**INSTRUCTIONS TO FOLLOW**
May I have the lines from the one containing "destruct (Hwait eq_refl)" to the end of the entries, returned exactly and with nothing else?
START ENTRIES SUPPLIED
(** [handleDelete], once settled. [confirmed] is the answer to
    [window.confirm]; [listReply] is the outcome of the list request
    that follows a successful delete. *)
Definition handleDelete (docId : string) (confirmed : bool)
    (reply : DeleteReply) (listReply : ListReply) (s : ListState)
  : ListState * list DeleteEffect :=
  if negb confirmed then (s, [])
  else
    match reply with
    | DeleteDone =>
        (fetchDocuments listReply s, [DeleteDocument docId; FetchDocuments])
    | _ =>
        (mkList (withError (form s) "Failed to delete document"
                           (uploading (form s)))
                (documents s) false,
         [DeleteDocument docId])
    end.

(** The [category] and [label] fields of [categoryGuides]. *)
Definition categoryGuides : list (string * string) :=
  [ ("program_details_documents", "Program Details");
    ("curriculum_documents", "Curriculum Documents");
    ("qa_documents", "FAQ") ].

(** [categoryGuides.find((g) => g.category === c)?.label]. *)
Fixpoint findLabel (guides : list (string * string)) (c : string) : option string :=
  match guides with
  | [] => None
  | (category, label) :: rest =>
      if bool_decide (category = c) then Some label else findLabel rest c
  end.

(** The category text on a document's line: nothing when the document
    has no (or an empty) category, else
    [find(...)?.label || doc.category]. *)
Definition categoryText (doc : DocumentRecord) : option string :=
  match category doc with
  | None => None
  | Some c =>
      if Js.truthy c then
        Some (if Js.truthy_opt (findLabel categoryGuides c)
              then default "" (findLabel categoryGuides c)
              else c)
      else None
  end.

End DocumentList.

(** ** Signing in and out: the login form, the home page, the layout *)

Module Session.
Import Stdlib.Strings.Ascii.

(** What the pages leave in the browser: [localStorage], a map from
    names to values, and the strings they assign to [document.cookie],
    oldest first. What the browser makes of a cookie string is not part
    of the code and is not modelled. *)
Record Browser := mkBrowser {
  localStorage : gmap string string;
  cookieWrites : list string
}.

(** The fields the login form reads from the parsed answer; each is
    absent or a string. *)
Record LoginData := mkLoginData {
  session_token : option string;
  role : option string;
  email : option string;
  detail : option string;
  message : option string
}.

(** The outcome of the login request: the call or the parsing of its
    body throws, or an answer arrives with its [ok] flag and its parsed
    body, [None] for a JSON [null]. *)
Inductive LoginReply :=
| LoginThrew
| LoginAnswer (ok : bool) (data : option LoginData).

(** The state of [LoginForm] that [handleSubmit] writes. *)
Record FormState := mkForm {
  isLoading : bool;
  error : string
}.

Inductive Navigation :=
| Push (path : string).

(** [localStorage.setItem(key, value)] stores the string form of the
    value; an absent value is stored as the text [undefined]. *)
Definition storageString (value : option string) : string :=
  default "undefined" value.

(** The error of a refused login: [detail], else [message], else the
    fixed text. [data?.x] is [undefined] on a [null] body. *)
Definition refusalMessage (data : option LoginData) : string :=
  if Js.truthy_opt (data ≫= detail) then default "" (data ≫= detail)
  else if Js.truthy_opt (data ≫= message) then default "" (data ≫= message)
  else "Invalid email or password".

(** The string the login form assigns to [document.cookie]:
    [`session_token=${token}; path=/; max-age=${60 * 60 * 24 * 7};
    SameSite=Lax`]. *)
Definition cookieString (token : string) : string :=
  "session_token=" +:+ token +:+ "; path=/; max-age=604800; SameSite=Lax".


(** [handleSubmit] of the login form, once settled. Reading
    [data.session_token] on a [null] body of an ok answer throws and ends
    in the [catch]. *)
Definition handleSubmit (reply : LoginReply) (b : Browser)
  : FormState * Browser * list Navigation :=
  match reply with
  | LoginThrew => (mkForm false "Login failed. Please try again.", b, [])
  | LoginAnswer true None =>
      (mkForm false "Login failed. Please try again.", b, [])
  | LoginAnswer true (Some data) =>
      if Js.truthy_opt (session_token data) then
        let token := default "" (session_token data) in
        let b' :=
          mkBrowser
            (<["userEmail" := storageString (email data)]>
               (<["userRole" := storageString (role data)]>
                  (<["authToken" := token]> (localStorage b))))
            (cookieWrites b ++ [cookieString token]) in
        (mkForm false "", b',
         [Push (if bool_decide (role data = Some "admin") then "/admin"
                else "/unavailable?label=Dashboard")])
      else (mkForm false (refusalMessage (Some data)), b, [])
  | LoginAnswer false data => (mkForm false (refusalMessage data), b, [])
  end.




End Session.

(** ** The mock routes [auth/login] and [tickets/create] *)

Module MockRoutes.
Import Routes.

(** A JSON answer with several string fields. *)
Record Answer := mkAnswer {
  answerCode : Z;
  payload : list (string * string)
}.

(** [mockUsers]: e-mail, password, role. *)
Definition mockUsers : list (string * string * string) :=
  [ ("student@masai.com", "password", "student");
    ("admin@masai.com", "password", "admin");
    ("kinjal@masai.com", "password", "student") ].

(** The e-mails of [mockUsers]. *)
Definition mockEmails : list string :=
  [ "student@masai.com"; "admin@masai.com"; "kinjal@masai.com" ].

(** [const { email, password } = value]: a [TypeError] on [null],
    [undefined] for what is absent or for a value that is no object. *)
Definition property (name : string) (value : Json) : option Json :=
  match value with
  | JObject fields => field name fields
  | _ => None
  end.

(** [u.email === email && u.password === password] against values taken
    from the body: strict equality holds only for the same string. *)
Definition matches (email password : option Json) (u : string * string * string)
  : bool :=
  match email, password with
  | Some (JString e), Some (JString p) =>
      bool_decide (u.1.1 = e) && bool_decide (u.1.2 = p)
  | _, _ => false
  end.

(** [POST] of the login route. *)
Definition login_POST (body : Body) : Answer :=
  match body with
  | Unparsable => mkAnswer 500 [("error", "Internal server error")]
  | Parsed JNull => mkAnswer 500 [("error", "Internal server error")]
  | Parsed value =>
      match List.find (matches (property "email" value) (property "password" value))
                      mockUsers with
      | None => mkAnswer 401 [("error", "Invalid credentials")]
      | Some user =>
          mkAnswer 200 [ ("message", "Login successful");
                         ("role", user.2); ("email", user.1.1) ]
      end
  end.

(** [`TKT-${random.substr(2, 9).toUpperCase()}`], where [random] is
    [Math.random().toString(36)]. *)
Definition ticketIdOf (random : string) : string :=
  "TKT-" +:+ Text.toUpperCase (String.substring 2 9 random).

(** [POST] of the create-ticket route: the body is destructured, the
    ticket is logged, the id is returned. *)
Definition create_POST (random : string) (body : Body) : Answer :=
  match body with
  | Unparsable => mkAnswer 500 [("error", "Failed to create ticket")]
  | Parsed JNull => mkAnswer 500 [("error", "Failed to create ticket")]
  | Parsed _ =>
      mkAnswer 200 [ ("message", "Ticket created successfully");
                     ("ticket_id", ticketIdOf random) ]
  end.

(** Lookup of a field of an answer. *)
Fixpoint answerField (name : string) (fields : list (string * string))
  : option string :=
  match fields with
  | [] => None
  | (k, v) :: rest =>
      if bool_decide (k = name) then Some v else answerField name rest
  end.

(** A character is a lower-case ASCII letter. *)
Definition isLower (c : Stdlib.Strings.Ascii.ascii) : bool :=
  bool_decide (97 ≤ Stdlib.Strings.Ascii.nat_of_ascii c)%nat
  && bool_decide (Stdlib.Strings.Ascii.nat_of_ascii c ≤ 122)%nat.

Fixpoint hasLower (s : string) : bool :=
  match s with
  | EmptyString => false
  | String c rest => isLower c || hasLower rest
  end.

End MockRoutes.

(** ** The create-ticket page *)

Module CreateTicket.
Import DetailPage.

Definition categories : list string :=
  [ "Product Support"; "Leave"; "Attendance/Counselling Support"; "Referral";
    "Evaluation Score"; "Course Query"; "Other Course Query"; "Code Review";
    "Personal Query"; "NBFC/ISA"; "IA Support"; "Missed Evaluation Submission";
    "Revision"; "MAC"; "Withdrawal"; "Late Evaluation Submission"; "Feedback";
    "Placement Support - Placements"; "Offer Stage- Placements";
    "ISA/EMI/NBFC/Glide Related - Placements"; "Session Support - Placement" ].

Definition productTypes : list string :=
  [ "Course Platform"; "OJ"; "Zoom"; "Slack"; "HUKUMU Interview";
    "Concept Explainer (CE)" ].

Definition issueTypes : list string :=
  [ "Access required / Unable to login"; "Query on how to use the product";
    "Interview"; "Links"; "Technical Issues" ].

(** The state of [CreateTicketPage]. *)
Record CreateState := mkCreate {
  category : string;
  title : string;
  message : string;
  productType : string;
  issueType : string;
  isSubmitting : bool
}.

Definition initialCreate : CreateState := mkCreate "" "" "" "" "" false.

(** [showProductFields]. *)
Definition showProductFields (s : CreateState) : bool :=
  bool_decide (category s = "Product Support").

(** The body of the create request. *)
Record Payload := mkPayload {
  p_category : string;
  p_title : string;
  p_message : string;
  product_type : string;
  issue_type : string
}.

Inductive CreateEffect :=
| PostCreate (body : Payload)
| PushSupport.
(** * The Python binding of the FTRL model (src/c/models/py_ftrl.cc)

    A shallow embedding of [py::Ftrl], the class that exposes the
    FTRL-Proximal engine [dt::Ftrl<T>] to Python: construction, [fit],
    [predict], [reset], the property getters and setters, and pickling.

    The methods are embedded as computations over the state of one
    [py::Ftrl] object.  A C++ exception is an outcome of its own, and the
    state it leaves behind is the state at the [throw].  Behaviour that C++
    leaves undefined (calling through a null [dtft], reading a tuple past
    its end) is a third outcome.

    Python floats and C doubles are kept as rationals: NaN, the infinities
    and rounding are outside this model. *)

From Stdlib Require Import List String ZArith NArith QArith Bool Lia.
Import ListNotations.

#[local] Set Warnings "-register-all".

Local Open Scope string_scope.
Local Open Scope list_scope.

(** ** Frames *)

(** Modelled from the spec: the storage type tags of the host frame engine
    (types.h is not among the sources).  The binding only names [FLOAT32]
    and [FLOAT64]; the other tags stand for the boolean, integer and string
    columns the spec lists. *)
Inductive SType : Type :=
| BOOL | INT32 | INT64 | FLOAT32 | FLOAT64 | STR32.
Lemma shutdown_stops_everything_witness :
  size (BDVs_ Examples.fiveSessions) = 5%nat /\
  BDVs_ (shutdown Examples.fiveSessions) = ∅ /\
  phase_of (shutdown Examples.fiveSessions) = Stopped /\
  fcgiShutdownCalls_ (shutdown Examples.fiveSessions) = 1%nat.
Proof.
  assert (Hrun : run_ Examples.fiveSessions = true) by reflexivity.
  assert (Hlive : exists t, t ∈ controlThreads_ Examples.fiveSessions /\
                            joinable t = true).
  { exists (spawn mainthread). split; [apply list_elem_of_here | reflexivity]. }
  destruct (shutdown_stops_everything Examples.fiveSessions Hrun Hlive)
    as (_ & _ & _ & _ & _ & _ & Hstopped & Hempty & _ & _ & Hcalls).
  split; [vm_compute; reflexivity|].
  split; [exact Hempty|]. split; [exact Hstopped | exact Hcalls].
Defined.

End Shutdown.

(** ** The destructor of the callback *)

(** The example destruction, configuration by configuration. *)
Lemma dtorLocked_reachable : SocketCallback.reachable 1 Examples.dtorLocked.
Proof.
  assert (Hentered : SocketCallback.reachable 1 Examples.dtorEntered).
  { apply SocketCallback.reach_entry. split; [reflexivity | discriminate]. }
  assert (Hsignalled : SocketCallback.reachable 1 Examples.dtorSignalled).
  { apply (SocketCallback.reach_step 1 _ _ Hentered).
    apply SocketCallback.step_dtor. reflexivity. }
  assert (Hgone : SocketCallback.reachable 1 Examples.responderGone).
  { apply (SocketCallback.reach_step 1 _ _ Hsignalled).
    apply (SocketCallback.step_responder 1 7 SocketCallback.Release);
      [discriminate | reflexivity]. }
  apply (SocketCallback.reach_step 1 _ _ Hgone).
  apply SocketCallback.step_dtor. reflexivity.
Qed.

Lemma lateProbe_reachable : SocketCallback.reachable 1 Examples.lateProbe.
Proof.
  assert (Hreleased : SocketCallback.reachable 1 Examples.dtorReleased).
  { apply (SocketCallback.reach_step 1 _ _ dtorLocked_reachable).
    apply SocketCallback.step_dtor. reflexivity. }
  apply (SocketCallback.reach_step 1 _ _ Hreleased).
  apply (SocketCallback.step_responder 1 9 SocketCallback.Acquire);
    [discriminate | reflexivity].
Qed.

Lemma destroyedUnderProbe_reachable :
  SocketCallback.reachable 1 Examples.destroyedUnderProbe.
Proof.
  apply (SocketCallback.reach_step 1 _ _ lateProbe_reachable).
  apply SocketCallback.step_dtor. reflexivity.
Qed.

Section Destruction.
Import Mutex SocketCallback.

Variable d : thread.

Local Abbreviation dtor_inv := (dtor_inv d).

Lemma dtor_inv_entry c : dtor_entry d c -> dtor_inv c.
Proof.
  intros [Hpc Hmu]. split; [split|]; rewrite Hpc; try discriminate.
  - intros Hheld. contradiction.
  - intros Hne. contradiction.
Qed.

Lemma held_by_true t m : held_by t m = true -> m = HeldBy t.
Proof. unfold held_by. apply bool_decide_eq_true_1. Qed.

Lemma dtor_step_inv c c' : dtor_inv c -> dtor_step d c = Some c' -> dtor_inv c'.
Proof.
  intros [Hmu Hsd]. unfold dtor_step.
  destruct (pc c) eqn:Hpc.
  - intros [= <-]. split; cbn; [|reflexivity].
    rewrite <- Hmu. split; discriminate.
  - destruct (mu_ (obj c)) eqn:Hm; cbn; [|discriminate].
    intros [= <-]. split; cbn; [split; reflexivity|].
    intros _. apply Hsd. discriminate.
  - intros [= <-]. split; cbn.
    + rewrite (proj1 Hmu eq_refl). cbn. rewrite decide_True by reflexivity.
      split; discriminate.
    + intros _. apply Hsd. discriminate.
  - intros [= <-]. split; cbn.
    + rewrite <- Hmu. split; discriminate.
    + intros _. apply Hsd. discriminate.
  - discriminate.
Qed.

Lemma responder_step_inv t a c c' :
  t <> d -> dtor_inv c -> responder_step t a c = Some c' -> dtor_inv c'.
Proof.
  intros Hne [Hmu Hsd]. unfold responder_step.
  destruct a as [|v|].
  - destruct (mu_ (obj c)) eqn:Hm; cbn; [|discriminate].
    intros [= <-]. split; cbn; [|exact Hsd].
    rewrite Hmu. split; [discriminate|]. intros [= Heq]. contradiction.
  - destruct (held_by t (mu_ (obj c))); [|discriminate].
    intros [= <-]. split; cbn; assumption.
  - destruct (held_by t (mu_ (obj c))) eqn:Hheld; [|discriminate].
    apply held_by_true in Hheld.
    intros [= <-]. split; cbn; [|exact Hsd].
    rewrite Hheld. cbn. rewrite decide_True by reflexivity.
    rewrite Hmu, Hheld. split; [intros [= Heq]; contradiction|discriminate].
Qed.

Lemma reachable_inv c : reachable d c -> dtor_inv c.
Proof.
  induction 1 as [c Hentry|c c' _ IH Hstep].
  - apply dtor_inv_entry, Hentry.
  - destruct Hstep as [c c' Hd|t a c c' Hne Hr].
    + eapply dtor_step_inv; eassumption.
    + eapply responder_step_inv; eassumption.
Qed.

Lemma responder_step_pc t a c c' :
  responder_step t a c = Some c' -> pc c' = pc c.
Proof.
  unfold responder_step. destruct a.
  - destruct (try_lock t (mu_ (obj c))) as [[|] m]; [|discriminate].
    intros [= <-]. reflexivity.
  - destruct (held_by t (mu_ (obj c))); [|discriminate].
    intros [= <-]. reflexivity.
  - destruct (held_by t (mu_ (obj c))); [|discriminate].
    intros [= <-]. reflexivity.
Qed.

Lemma not_responder_holds_dtor c :
  mu_ (obj c) = HeldBy d -> ~ responder_holds d c.
Proof.
  intros Hheld (t & Hne & Ht). rewrite Hheld in Ht. injection Ht as Heq.
  apply Hne. symmetry. exact Heq.
Qed.

(** A destruction that has passed the closing brace of the destructor
    went through a configuration in which the destructor held the probe
    lock. *)
Lemma reachable_passed_lock c :
  reachable d c ->
  pc c = LockReleased \/ pc c = Destroyed ->
  exists c0, reachable d c0 /\ pc c0 = HoldingLock /\ rtc (step d) c0 c.
Proof.
  induction 1 as [c [Hpc _]|c c' Hreach IH Hstep]; intros Hpast.
  - rewrite Hpc in Hpast. destruct Hpast; discriminate.
  - destruct (decide (pc c = HoldingLock)) as [Hhold|Hnot].
    { exists c. split; [exact Hreach|]. split; [exact Hhold|].
      apply rtc_once, Hstep. }
    destruct IH as (c0 & Hr0 & Hpc0 & Hrun).
    + destruct Hstep as [c c' Hd|t a c c' Hne Hr].
      * unfold dtor_step in Hd. destruct (pc c) eqn:Hpc.
        -- injection Hd as <-. destruct Hpast; discriminate.
        -- destruct (lock d (mu_ (obj c))); [|discriminate].
           injection Hd as <-. destruct Hpast; discriminate.
        -- contradiction.
        -- left. reflexivity.
        -- discriminate.
      * apply responder_step_pc in Hr. rewrite Hr in Hpast. exact Hpast.
    + exists c0. split; [exact Hr0|]. split; [exact Hpc0|].
      eapply rtc_r; eassumption.
Qed.

(** Claim C9 read literally fails: the destructor releases the probe
    lock at its closing brace, before the destruction ends.  In the run
    below, destructor thread 1 finds responder 7 in flight, signals
    shutdown, waits, takes the lock once 7 has left and releases it;
    thread 9 then enters [isValid()] and takes the lock; the destruction
    ends while thread 9 holds the probe lock. *)
Lemma destruction_ends_while_probe_lock_held :
  reachable 1 Examples.lateProbe /\
  step 1 Examples.lateProbe Examples.destroyedUnderProbe /\
  pc Examples.lateProbe <> Destroyed /\
  pc Examples.destroyedUnderProbe = Destroyed /\
  responder_holds 1 Examples.lateProbe /\
  responder_holds 1 Examples.destroyedUnderProbe.
Proof.
  split; [exact lateProbe_reachable|].
  split; [apply step_dtor; reflexivity|].
  split; [discriminate|]. split; [reflexivity|].
  split; exists 9%nat; (split; [discriminate | reflexivity]).
Qed.

(** Claim C9, amended to the responders in flight.  In every
    interleaving of the destructor (run by thread [d]) with other
    threads that take and release the probe lock: the first action of
    the destructor is the shutdown signal, which leaves the lock alone;
    after it the destructor takes the lock as soon as it is free and
    cannot move while a responder holds it; while the destructor holds
    the lock the shutdown has been signalled and no responder holds the
    lock; and a destruction that has passed the closing brace went
    through such a configuration.  So every responder that held the
    probe lock when the destructor came to its [lock] has released it
    before the destruction ends. *)
Theorem destructor_waits_for_responders (c : conf) :
  reachable d c ->
  (pc c = AtEntry ->
     dtor_step d c
       = Some {| obj := Callback_shutdown (obj c); pc := ShutdownSignalled |} /\
     mu_ (Callback_shutdown (obj c)) = mu_ (obj c)) /\
  (pc c = ShutdownSignalled ->
     shutdown_ (obj c) = true /\
     (responder_holds d c -> dtor_step d c = None) /\
     (mu_ (obj c) = Free ->
        dtor_step d c
          = Some {| obj := {| mu_ := HeldBy d; count_ := count_ (obj c);
                              shutdown_ := shutdown_ (obj c) |};
                    pc := HoldingLock |})) /\
  (pc c = HoldingLock ->
     shutdown_ (obj c) = true /\ mu_ (obj c) = HeldBy d /\
     ~ responder_holds d c /\
     dtor_step d c
       = Some {| obj := {| mu_ := Free; count_ := count_ (obj c);
                           shutdown_ := shutdown_ (obj c) |};
                 pc := LockReleased |}) /\
  (pc c = LockReleased \/ pc c = Destroyed ->
     shutdown_ (obj c) = true /\
     exists c0, reachable d c0 /\ pc c0 = HoldingLock /\
                shutdown_ (obj c0) = true /\ ~ responder_holds d c0 /\
                rtc (step d) c0 c).
Proof.
  intros Hreach. pose proof (reachable_inv c Hreach) as [Hmu Hsd].
  split; [|split; [|split]].
  - intros Hpc. unfold dtor_step. rewrite Hpc. split; reflexivity.
  - intros Hpc. split; [apply Hsd; rewrite Hpc; discriminate|]. split.
    + intros (t & Hne & Hheld). unfold dtor_step.
      rewrite Hpc, Hheld. reflexivity.
    + intros Hfree. unfold dtor_step. rewrite Hpc, Hfree. reflexivity.
  - intros Hpc. pose proof (proj1 Hmu Hpc) as Hheld.
    split; [apply Hsd; rewrite Hpc; discriminate|].
    split; [exact Hheld|].
    split; [apply not_responder_holds_dtor, Hheld|].
    unfold dtor_step. rewrite Hpc, Hheld. cbn.
    rewrite decide_True by reflexivity. reflexivity.
  - intros Hpast.
    split; [apply Hsd; destruct Hpast as [Hp|Hp]; rewrite Hp; discriminate|].
    destruct (reachable_passed_lock c Hreach Hpast) as (c0 & Hr0 & Hpc0 & Hrun).
    pose proof (reachable_inv c0 Hr0) as [Hmu0 Hsd0].
    exists c0. split; [exact Hr0|]. split; [exact Hpc0|].
    split; [apply Hsd0; rewrite Hpc0; discriminate|].
    split; [apply not_responder_holds_dtor, Hmu0, Hpc0 | exact Hrun].
Qed.

End Destruction.

Lemma destructor_waits_for_responders_witness :
  SocketCallback.dtor_step 1 Examples.dtorSignalled = None /\
  ~ SocketCallback.responder_holds 1 Examples.dtorLocked /\
  exists c0, SocketCallback.reachable 1 c0 /\
             SocketCallback.pc c0 = SocketCallback.HoldingLock /\
             ~ SocketCallback.responder_holds 1 c0 /\
             rtc (SocketCallback.step 1) c0 Examples.destroyedUnderProbe.
Proof.
  pose proof destroyedUnderProbe_reachable as Hdestroyed.
  pose proof dtorLocked_reachable as Hlocked.
  assert (Hentered : SocketCallback.reachable 1 Examples.dtorEntered).
  { apply SocketCallback.reach_entry. split; [reflexivity | discriminate]. }
  assert (Hsignalled : SocketCallback.reachable 1 Examples.dtorSignalled).
  { apply (SocketCallback.reach_step 1 _ _ Hentered).
    apply SocketCallback.step_dtor. reflexivity. }
  split; [|split].
  - destruct (destructor_waits_for_responders 1 Examples.dtorSignalled
                Hsignalled) as (_ & Hwait & _).
    destruct (Hwait eq_refl) as (_ & Hblocked & _). apply Hblocked.
    exists 7%nat. split; [discriminate | reflexivity].
  - destruct (destructor_waits_for_responders 1 Examples.dtorLocked
                Hlocked) as (_ & _ & Hhold & _).
    destruct (Hhold eq_refl) as (_ & _ & Hnone & _). exact Hnone.
  - destruct (destructor_waits_for_responders 1
                Examples.destroyedUnderProbe Hdestroyed)
      as (_ & _ & _ & Hpast).
    destruct (Hpast (or_intror eq_refl))
      as (_ & c0 & Hr0 & Hpc0 & _ & Hnone & Hrun).
    exists c0. auto.
Defined.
END ENTRIES SUPPLIED
**FINAL ANSWER**
    destruct (Hwait eq_refl) as (_ & Hblocked & _). apply Hblocked.
    exists 7%nat. split; [discriminate | reflexivity].
  - destruct (destructor_waits_for_responders 1 Examples.dtorLocked
                Hlocked) as (_ & _ & Hhold & _).
    destruct (Hhold eq_refl) as (_ & _ & Hnone & _). exact Hnone.
  - destruct (destructor_waits_for_responders 1
                Examples.destroyedUnderProbe Hdestroyed)
      as (_ & _ & _ & Hpast).
    destruct (Hpast (or_intror eq_refl))
      as (_ & c0 & Hr0 & Hpc0 & _ & Hnone & Hrun).
    exists c0. auto.
Defined.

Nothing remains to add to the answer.